Seven hours later, Meskin woke up in the recovery center and felt groggy and thirsty.
“I ended up drinking a lot of water right away, which you aren’t supposed to do, so I ended up throwing up over ten times that night,” Meskin said.
Typically, patients started walking that first night, but nurses decided to wait until the next day because of Meskin’s sickness. After three days in the hospital, which mainly consisted of sleeping, watching Disney movies, and beginning to walk around, Meskin left the hospital.
Many aspects of Meskin’s life were difficult post-surgery. Unfortunately, less than a week after her surgery, Meskin faced a passing in her family. Because she couldn’t travel anywhere because of her recovery, this took an emotional toll on her.
“I had already gone through so much that me not being able to go just felt like another wound,” Meskin said.

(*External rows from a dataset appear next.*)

(** A component that may be empty, as a spec has it. *)
Lemma or_nil_plain p : ":"%byte ∉ p → ":"%byte ∉ SnapFiles.or_nil p.
Proof. intros Hp. unfold SnapFiles.or_nil. case_bool_decide; [|done]. by apply (bool_decide_unpack _). Qed.
Lemma or_nil_spoken p : p ≠ nil_word → (if bool_decide (SnapFiles.or_nil p = nil_word) then [] else SnapFiles.or_nil p) = p.
Proof.
  intros Hp. unfold SnapFiles.or_nil. destruct (decide (p = [])) as [->|He]; [done|].
  rewrite (bool_decide_eq_false_2 (p = [])) by done. by rewrite bool_decide_eq_false_2.
Qed.

(** [ts frame] prints the frame that [ts go] would enter. *)
Lemma frame_prints_go_target `{Daemon D} `{Getopt} `{UUIDs} (d : D) args o spec current :
  getopt (bs "frame") no_options (bs "ts frame" :: args) = Some (o, [spec]) →
  o_help o = false → o_delete o = false → o_ref o = [] → spec ≠ [] →
  (colons spec = O → is_Some (Parse spec) ∨ Refs.ValidateName spec = None) →
  cmdFrame d args =
    let '(d', target) := go_target d spec current (o_isolation o) in (d', match target with Some (uuid, _) => Prints uuid | None => Fails end).
Proof.
  intros Hg Hh Hd Hr Hne Hname. unfold cmdFrame, go_target. rewrite Hg, Hh, Hd, Hr. rewrite (bool_decide_eq_false_2 (spec = [])) by done.
  destruct (colons spec) as [|[|[|n]]]; [|done| |done].
  - destruct (Hname eq_refl) as [Hp|Hv].
    + rewrite bool_decide_eq_true_2 by done. cbn [orb]. by destruct (doResolveFrame d spec).
    + rewrite (bool_decide_eq_true_2 (Refs.ValidateName spec = None)), orb_true_r by done. by destruct (doResolveFrame d spec).
  - rewrite (bool_decide_eq_false_2 ([] ≠ [])) by (intros Hx; by apply Hx). cbn [andb]. case_bool_decide.
    + by destruct (post_fork d []) as [d1 [u|]].
    + destruct (resolveFrameTriplet d spec) as [[shown sources]|]; [|done]. by destruct (doCreate d shown (o_isolation o) [] (Some sources)) as [d1 [u|]].
Qed.

(** ** The daemon that answers *)

Import CreateFrame.

Section daemon.
Context `{UUIDs} `{TempNames} `{Subvols.Btrfs} `{RootFs.Cp} {text_ok : gostring → Prop} {time_ok : Z → Prop}
  `{!Json Frames.SnapMeta (Frames.meta_ok text_ok)} `{!Json Frames.Frame (Frames.frame_ok text_ok time_ok)} `{!Json Refs.Ref (Refs.ref_ok text_ok time_ok)}.
Context (sv : RefsHandlers.server) (snapsDir : gostring) (dir_size : HostFs.node → Z) (walk : HostFs.fs → gostring → list Indexer.node).
Context (env : environment) (download : world → gostring → world * option bool).
(** Snaps and forks are the snap queue's, which other processes share; what a client waits
    for is stated below. *)
Context (snap : world → gostring → bool → world * option gostring) (fork : world → gostring → world * option gostring)
  (deletion : world → gostring → world * bool).

Definition handler_env : RefsHandlers.environment := RefsHandlers.MkEnvironment (e_os env) RefId.calm.
Definition handler_world (w : world) : RefsHandlers.world := RefsHandlers.MkWorld (c_disk w) ∅ [].
Definition is_ok (r : RefsHandlers.response) : bool := bool_decide (r.1 = RefsHandlers.StatusOK).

These were some of the most challenging months she had ever endured. Besides mental health, surgery also affected Meskin’s physical health as well. Her scar and other factors caused Meskin’s self-esteem to fall. Not liking how her scar looked in clothing as well as getting dirty looks from people in public when they saw her back were hardships that Meskin persevered through.

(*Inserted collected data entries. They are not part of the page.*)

(* ===== verification/PyDict.v ===== *)
(** * Python dictionaries

    A dictionary is the list of its items in iteration order, with distinct
    keys ([dict_wf]).  Assigning to a present key keeps its place, assigning to
    a new key adds the item at the end, and deleting removes it.  CPython 2
    iterates in an order that depends on hashes; the theorems of the components
    that iterate over a dictionary hold for every list of items, so for every
    such order. *)
From S2P Require Import Prelude.

Section dict.
Context {K V : Type} `{EqDecision K}.
Implicit Types (d : list (K * V)) (k : K) (v : V).

(** [d.get(k)], with [None] for an absent key. *)
Fixpoint dict_get d k : option V :=
  match d with
  | [] => None
  | (k', v) :: d => if decide (k' = k) then Some v else dict_get d k
  end.

(** [k in d] *)
Definition dict_mem d k : bool := bool_decide (is_Some (dict_get d k)).

(** [d[k] = v] *)
Fixpoint dict_set d k v : list (K * V) :=
  match d with
  | [] => [(k, v)]
  | (k', v') :: d => if decide (k' = k) then (k, v) :: d else (k', v') :: dict_set d k v
  end.

(** [del d[k]] for a present key; the identity for an absent one. *)
Definition dict_del d k : list (K * V) := filter (λ p, p.1 ≠ k) d.

(** [d.keys()] *)
Definition dict_keys d : list K := d.*1.

Definition dict_wf d : Prop := NoDup (dict_keys d).

(** [d.setdefault(k, v)]: the value found and the dictionary after. *)
Definition dict_setdefault d k v : V * list (K * V) :=
  match dict_get d k with Some v' => (v', d) | None => (v, dict_set d k v) end.

(** [for k, v in l: d[k] = v] *)
Definition dict_update d (l : list (K * V)) : list (K * V) :=
  foldl (λ d p, dict_set d p.1 p.2) d l.

Lemma dict_get_In d k v : dict_get d k = Some v → (k, v) ∈ d.
Proof.
  induction d as [|[k' v'] d IH]; simpl; [done|]. case_decide; intros; simplify_eq.
  - by left.
  - right; auto.
Qed.

Lemma dict_In_get d k v : dict_wf d → (k, v) ∈ d → dict_get d k = Some v.
Proof.
  unfold dict_wf, dict_keys.
  induction d as [|[k' v'] d IH]; simpl; [by rewrite elem_of_nil|].
  rewrite NoDup_cons, elem_of_cons. intros [Hk Hd] [Heq|Hin]; [simplify_eq; by rewrite decide_True|].
  case_decide; subst; [|auto].
  destruct Hk. apply list_elem_of_fmap. by exists (k, v).
Qed.

Lemma dict_get_None d k : dict_get d k = None ↔ k ∉ dict_keys d.
Proof.
  unfold dict_keys; induction d as [|[k' v'] d IH]; simpl.
  - split; [set_solver|done].
  - case_decide; subst; rewrite not_elem_of_cons; naive_solver.
Qed.

Lemma dict_get_is_Some d k : is_Some (dict_get d k) ↔ k ∈ dict_keys d.
Proof.
  rewrite <- not_eq_None_Some, dict_get_None.
  destruct (decide (k ∈ dict_keys d)); naive_solver.
Qed.

Lemma dict_mem_true d k : dict_mem d k = true ↔ k ∈ dict_keys d.
Proof. unfold dict_mem. by rewrite bool_decide_eq_true, dict_get_is_Some. Qed.

Lemma dict_mem_false d k : dict_mem d k = false ↔ k ∉ dict_keys d.
Proof. unfold dict_mem. by rewrite bool_decide_eq_false, dict_get_is_Some. Qed.

Lemma dict_get_set d k v k' :
  dict_get (dict_set d k v) k' = if decide (k = k') then Some v else dict_get d k'.
Proof.
  induction d as [|[k0 v0] d IH]; simpl.
  - repeat case_decide; congruence.
  - repeat (simpl; case_decide); subst; simpl in *; try congruence.
Qed.

Lemma dict_get_set_eq d k v : dict_get (dict_set d k v) k = Some v.
Proof. rewrite dict_get_set. by rewrite decide_True. Qed.

Lemma dict_get_set_ne d k v k' : k ≠ k' → dict_get (dict_set d k v) k' = dict_get d k'.
Proof. intros. rewrite dict_get_set. by rewrite decide_False. Qed.

Lemma dict_get_del d k k' :
  dict_get (dict_del d k) k' = if decide (k = k') then None else dict_get d k'.
Proof.
  unfold dict_del; induction d as [|[k0 v0] d IH]; [simpl; by case_decide|].
  rewrite filter_cons; simpl. repeat (case_decide; simpl); subst; try congruence; try tauto.
Qed.

Lemma dict_get_del_eq d k : dict_get (dict_del d k) k = None.
Proof. rewrite dict_get_del. by rewrite decide_True. Qed.

Lemma dict_get_del_ne d k k' : k ≠ k' → dict_get (dict_del d k) k' = dict_get d k'.
Proof. intros. rewrite dict_get_del. by rewrite decide_False. Qed.

Lemma dict_keys_set d k v :
  dict_keys (dict_set d k v) =
    if decide (k ∈ dict_keys d) then dict_keys d else dict_keys d ++ [k].
Proof.
  unfold dict_keys; induction d as [|[k0 v0] d IH]; cbn -[decide]; [case_decide; set_solver|].
  repeat case_decide; subst; cbn -[decide]; rewrite ?IH; repeat case_decide; set_solver.
Qed.

Lemma elem_of_dict_keys_set d k v k' :
  k' ∈ dict_keys (dict_set d k v) ↔ k' = k ∨ k' ∈ dict_keys d.
Proof. rewrite dict_keys_set. case_decide; set_solver. Qed.

Lemma dict_keys_del d k : dict_keys (dict_del d k) = filter (λ k', k' ≠ k) (dict_keys d).
Proof.
  unfold dict_keys, dict_del; induction d as [|[k0 v0] d IH]; [done|].
  rewrite fmap_cons, !filter_cons; simpl.
  repeat case_decide; try tauto; rewrite ?fmap_cons; simpl; by rewrite IH.
Qed.

Lemma elem_of_dict_keys_del d k k' :
  k' ∈ dict_keys (dict_del d k) ↔ k' ≠ k ∧ k' ∈ dict_keys d.
Proof. by rewrite dict_keys_del, list_elem_of_filter. Qed.

Lemma dict_set_wf d k v : dict_wf d → dict_wf (dict_set d k v).
Proof.
  unfold dict_wf. rewrite dict_keys_set. case_decide; [done|].
  intros Hd. apply NoDup_app. split_and!; [done|set_solver|apply NoDup_singleton].
Qed.

Lemma dict_del_wf d k : dict_wf d → dict_wf (dict_del d k).
Proof. unfold dict_wf. rewrite dict_keys_del. apply NoDup_filter. Qed.

Lemma dict_nil_wf : dict_wf [].
Proof. apply NoDup_nil_2. Qed.

Lemma dict_set_id d k v : dict_get d k = Some v → dict_set d k v = d.
Proof.
  induction d as [|[k0 v0] d IH]; simpl; [done|]. case_decide; intros; simplify_eq; [done|].
  by rewrite IH.
Qed.

Lemma dict_set_new d k v : k ∉ dict_keys d → dict_set d k v = d ++ [(k, v)].
Proof.
  unfold dict_keys; induction d as [|[k0 v0] d IH]; simpl; [done|].
  rewrite not_elem_of_cons. intros [? ?]. rewrite decide_False by done. by rewrite IH.
Qed.

(** Two well-formed dictionaries with the same lookups have the same items. *)
Lemma dict_ext d1 d2 :
  dict_wf d1 → dict_wf d2 → (∀ k, dict_get d1 k = dict_get d2 k) → d1 ≡ₚ d2.
Proof.
  intros H1 H2 Heq. apply NoDup_Permutation.
  - by apply NoDup_fmap_1 in H1.
  - by apply NoDup_fmap_1 in H2.
  - intros [k v]. split; intros Hin; apply dict_get_In.
    + rewrite <- Heq. by apply dict_In_get.
    + rewrite Heq. by apply dict_In_get.
Qed.

Lemma dict_update_wf d l : dict_wf d → dict_wf (dict_update d l).
Proof.
  unfold dict_update; revert d; induction l as [|[k v] l IH]; intros d Hd; simpl; [done|].
  by apply IH, dict_set_wf.
Qed.

Lemma dict_update_get d l k :
  dict_wf l →
  dict_get (dict_update d l) k =
    match dict_get l k with Some v => Some v | None => dict_get d k end.
Proof.
  unfold dict_wf, dict_update, dict_keys; revert d.
  induction l as [|[k0 v0] l IH]; intros d Hl; simpl in *; [done|].
  apply NoDup_cons in Hl as [Hk Hl]. rewrite IH by done. rewrite dict_get_set.
  case_decide; subst; [|done].
  by rewrite (proj2 (dict_get_None l k)).
Qed.
End dict.

#[export] Hint Resolve dict_set_wf dict_del_wf dict_nil_wf dict_update_wf : gyp.
#[export] Hint Rewrite @dict_get_set_eq @dict_get_del_eq : gyp.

“I overcame these challenges and realized that I was so brave for going through that painful time. That scar was a memory of overcoming those hardships, so now I proudly show off my scar,” Meskin said.
Being on the cheer team was also affected because of surgery. After a five-month recovery break, Meskin returned. Physically, she was limited to only participating in cheers without being able to dance or stunt yet.
Other factors such as peers undermining Meskin’s pain or stating that she wasn’t trying hard enough challenged her.
“Having people saying those things to me made me realize that even if you explain what you went through, some people will never understand what you have gone through, and that’s okay. You know what you’ve gone through. Other people’s opinions are irrelevant to how you feel,” Meskin said.
Although a very long and grueling process, Meskin has pushed through 11 months post-surgery and has recovered considerably. She will never forget this process for its impact and reminder of the strength and bravery she had to get through it.
“To people who are about to have this surgery, I would say be ready for the low moments of your life, times where you can’t do anything without help, being unable to do what your friends can, and even being in a bad space mentally. You will forever be grateful for being strong enough to go through something so major it will make you feel like you can do anything,” Meskin said.